Bundle the bread up in a clean tea towel. Expect it to stay fresh for up to two days.
Stop Bread from Going Moldy by Cooking It
It may seem either counterintuitive or obvious, but cooked bread is less likely to go moldy. If there are just a few slices left, stick them in the toaster to remove much of the moisture that attracts mold.
Eat the toast right away with your favorite spread or in a sandwich, or store it wrapped in paper towel. Alternatively, make bread that’s several days old into croutons or French toast.
Store leftover French toast in the fridge or freezer. For freezing, place wax paper between the slices, then seal them tightly in aluminum foil, a freezer bag, or a plastic container.
Play Around with Your Bread Recipe to Discourage Mold
If you’re making your own bread, use different ingredients or different proportions of ingredients to reduce the chances of mold developing.
Adding more flour makes for a denser loaf in which mold has a harder time spreading. Alternatively, acidic ingredients discourage mold from forming.
Another option is to insert a natural preservative like lecithin, ascorbic acid, or lactic acid. Some common ingredients—such as garlic, cinnamon, honey, and cloves—are also effective but noticeably alter the bread’s flavor.
Are Some Types of Bread More Likely than Others to Go Moldy?
The type of bread does often affect the rate at which it goes moldy. In general, store-bought bread lasts longer since it contains preservatives that slow down mold development.
Darker, denser types of bread—such as rye, whole wheat, and sourdough—also stay mold-free for longer. Sourdough bread has the added benefit of being acidic.
Unfortunately for those with gluten intolerance or celiac disease, gluten-free bread tends to go moldy quickly since it’s often moist, with few preservatives. That’s why you’ll often find gluten-free bread frozen at the grocery store.

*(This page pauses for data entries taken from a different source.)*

(* ===== verification/Mappings.v ===== *)
(** * The mappings of an address space as a list

    [free_address_space] frees the tables of a space and the frames of its
    mappings.  This file lists the mappings of a page-table tree, shows that
    the list is determined by what the tree maps ([space_lookup]), and so
    how one [map_to] changes what will be freed. *)

From S2P Require Import Prelude X86 FrameAlloc Paging AddressSpace Mapper MapperRef.

(** The address of the first page below entry [i] of a table of level
    [S l] whose own first page is [base]. *)
Definition child_base (l : nat) (base : Z) (i : nat) : Z :=
  Z.lor base (Z.shiftl (Z.of_nat i) (12 + 9 * Z.of_nat l)).

(** The pages below a table, and what the tree maps there. *)
Fixpoint all_pages (l : nat) (base : Z) : list Z :=
  match l with
  | O => [base]
  | S l' => entry_indexes ≫= fun i => all_pages l' (child_base l' base i)
  end.

Fixpoint mappings (l : nat) (base : Z) : ptree l -> list (Z * Z) :=
  match l with
  | O => fun f => [(base, f)]
  | S l' => fun t => entry_indexes ≫= fun i =>
      match children t !! i with Some c => mappings l' (child_base l' base i) c | None => [] end
  end.

Definition space_mappings (top : gmap nat (ptree 3)) : list (Z * Z) :=
  entry_indexes ≫= fun i =>
    match top !! i with Some c => mappings 3 (Z.shiftl (Z.of_nat i) 39) c | None => [] end.

Definition space_pages : list Z := entry_indexes ≫= fun i => all_pages 3 (Z.shiftl (Z.of_nat i) 39).

(** ** Addresses *)

Definition span (l : nat) : Z := 2 ^ (12 + 9 * Z.of_nat l).

Lemma span_pos l : 0 < span l.
Proof. unfold span. apply Z.pow_pos_nonneg; lia. Qed.

Lemma span_S l : span (S l) = 512 * span l.
Proof.
  unfold span. replace (12 + 9 * Z.of_nat (S l)) with (9 + (12 + 9 * Z.of_nat l)) by lia.
  rewrite Z.pow_add_r by lia. done.
Qed.

Lemma child_base_add l base i :
  0 <= base -> base mod span (S l) = 0 -> (i < 512)%nat ->
  child_base l base i = base + Z.of_nat i * span l.
Proof.
  intros Hp Hb Hi. unfold child_base. rewrite Z.shiftl_mul_pow2 by lia. fold (span l).
  pose proof (span_pos l). rewrite span_S in Hb.
  assert (Hbd : base = (base / (512 * span l)) * (512 * span l)).
  { rewrite Z.mul_comm. apply Z.div_exact; lia. }
  rewrite <- Z.lxor_lor, Z.add_nocarry_lxor; [done| |].
  all: apply Z.bits_inj'; intros n Hn; rewrite Z.land_spec, Z.bits_0.
  all: replace (512 * span l) with (2 ^ (21 + 9 * Z.of_nat l)) in Hbd
    by (unfold span; replace 512 with (2 ^ 9) by done; rewrite <- Z.pow_add_r by lia; f_equal; lia).
  all: destruct (Z.lt_ge_cases n (21 + 9 * Z.of_nat l)).
  1,3: rewrite Hbd, Z.mul_pow2_bits_low by lia; done.
  all: rewrite (Z.bits_above_log2 (Z.of_nat i * span l)), andb_false_r; [done|lia|].
  all: destruct (Z.eq_dec (Z.of_nat i) 0) as [->|]; [rewrite Z.mul_0_l; change (Z.log2 0) with 0; lia|].
  all: apply Z.log2_lt_pow2; [nia|]; apply (Z.lt_le_trans _ (2 ^ (21 + 9 * Z.of_nat l)));
    [|apply Z.pow_le_mono_r; lia].
  all: replace (2 ^ (21 + 9 * Z.of_nat l)) with (512 * span l)
    by (unfold span; replace 512 with (2 ^ 9) by done; rewrite <- Z.pow_add_r by lia; f_equal; lia); nia.
Qed.

Lemma child_base_mod l base i :
  0 <= base -> base mod span (S l) = 0 -> (i < 512)%nat ->
  0 <= child_base l base i /\ child_base l base i mod span l = 0.
Proof.
  intros Hp Hb Hi. rewrite child_base_add by done. pose proof (span_pos l). split; [nia|].
  rewrite Z.mod_add by lia. rewrite span_S in Hb.
  apply Z.div_exact in Hb; [|lia]. rewrite Hb, <- Z.mul_assoc, (Z.mul_comm (span l)), Z.mul_assoc.
  apply Z.mod_mul. lia.
Qed.

Lemma level_shift_span l : 2 ^ level_shift (S l) = span l.
Proof. unfold level_shift, span. f_equal. lia. Qed.

Lemma hw_index_child l base i r :
  0 <= base -> base mod span (S l) = 0 -> (i < 512)%nat -> 0 <= r < span l ->
  hw_index (S l) (base + Z.of_nat i * span l + r) = i.
Proof.
  intros Hp Hb Hi Hr. unfold hw_index. rewrite level_shift_span. pose proof (span_pos l).
  rewrite span_S in Hb. apply Z.div_exact in Hb; [|lia].
  replace (base + Z.of_nat i * span l + r) with
    (r + (base / (512 * span l) * 512 + Z.of_nat i) * span l) by lia.
  rewrite Z.div_add, Z.div_small by lia.
  rewrite Z.add_0_l, (Z.add_comm (_ * 512)), Z.mod_add, Z.mod_small by lia. lia.
Qed.

(** The pages of a table are the multiples of the page size in its span. *)
Lemma elem_of_all_pages l base p :
  0 <= base -> base mod span l = 0 ->
  p ∈ all_pages l base <-> base <= p < base + span l /\ p mod PAGE_SIZE = 0.
Proof.
  revert base; induction l as [|l IH]; intros base Hp Hb; cbn [all_pages].
  - change (span 0) with PAGE_SIZE in *. unfold PAGE_SIZE in *. rewrite list_elem_of_singleton.
    split; [intros ->; lia|]. intros [Hr Hm]. pose proof (Z.div_mod p 4096). pose proof (Z.div_mod base 4096). lia.
  - rewrite list_elem_of_bind. pose proof (span_pos l). rewrite (span_S l).
    split.
    + intros (i & Hin & Hi%elem_of_entry_indexes). destruct (child_base_mod l base i Hp Hb Hi).
      apply IH in Hin; [|done..]. rewrite child_base_add in Hin by done. split; [nia|apply Hin].
    + intros [Hr Hm]. set (i := Z.to_nat ((p - base) / span l)).
      assert (Hlt : (i < 512)%nat).
      { unfold i. assert ((p - base) / span l < 512); [|lia]. apply Z.div_lt_upper_bound; lia. }
      exists i. split; [|by apply elem_of_entry_indexes]. destruct (child_base_mod l base i Hp Hb Hlt).
      apply IH; [done..|]. split; [|done]. rewrite child_base_add by done.
      unfold i. rewrite Z2Nat.id by (apply Z.div_pos; lia).
      pose proof (Z.div_mod (p - base) (span l)). pose proof (Z.mod_pos_bound (p - base) (span l)). lia.
Qed.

Sliced bread stored at room temperature tends to get moldy quickly since more surfaces are exposed to air. If you’re slicing bread yourself, try removing pieces from the middle of the loaf then pushing the two sides of the loaf together, which uses the end crusts to keep the bread fresh.
You should now know the answer to the question, “Is mold on bread bad for you?” By the time that there’s visible mold on a loaf of bread, it’s too late. Your health and safety are more important than the money wasted on the loaf.
Before it gets to that point, try one or more of these strategies for how to keep bread from molding. Storing a loaf of bread in a suitable location, such as a well-sealed paper bag, the fridge, or the freezer, has a real impact when it comes to preventing mold.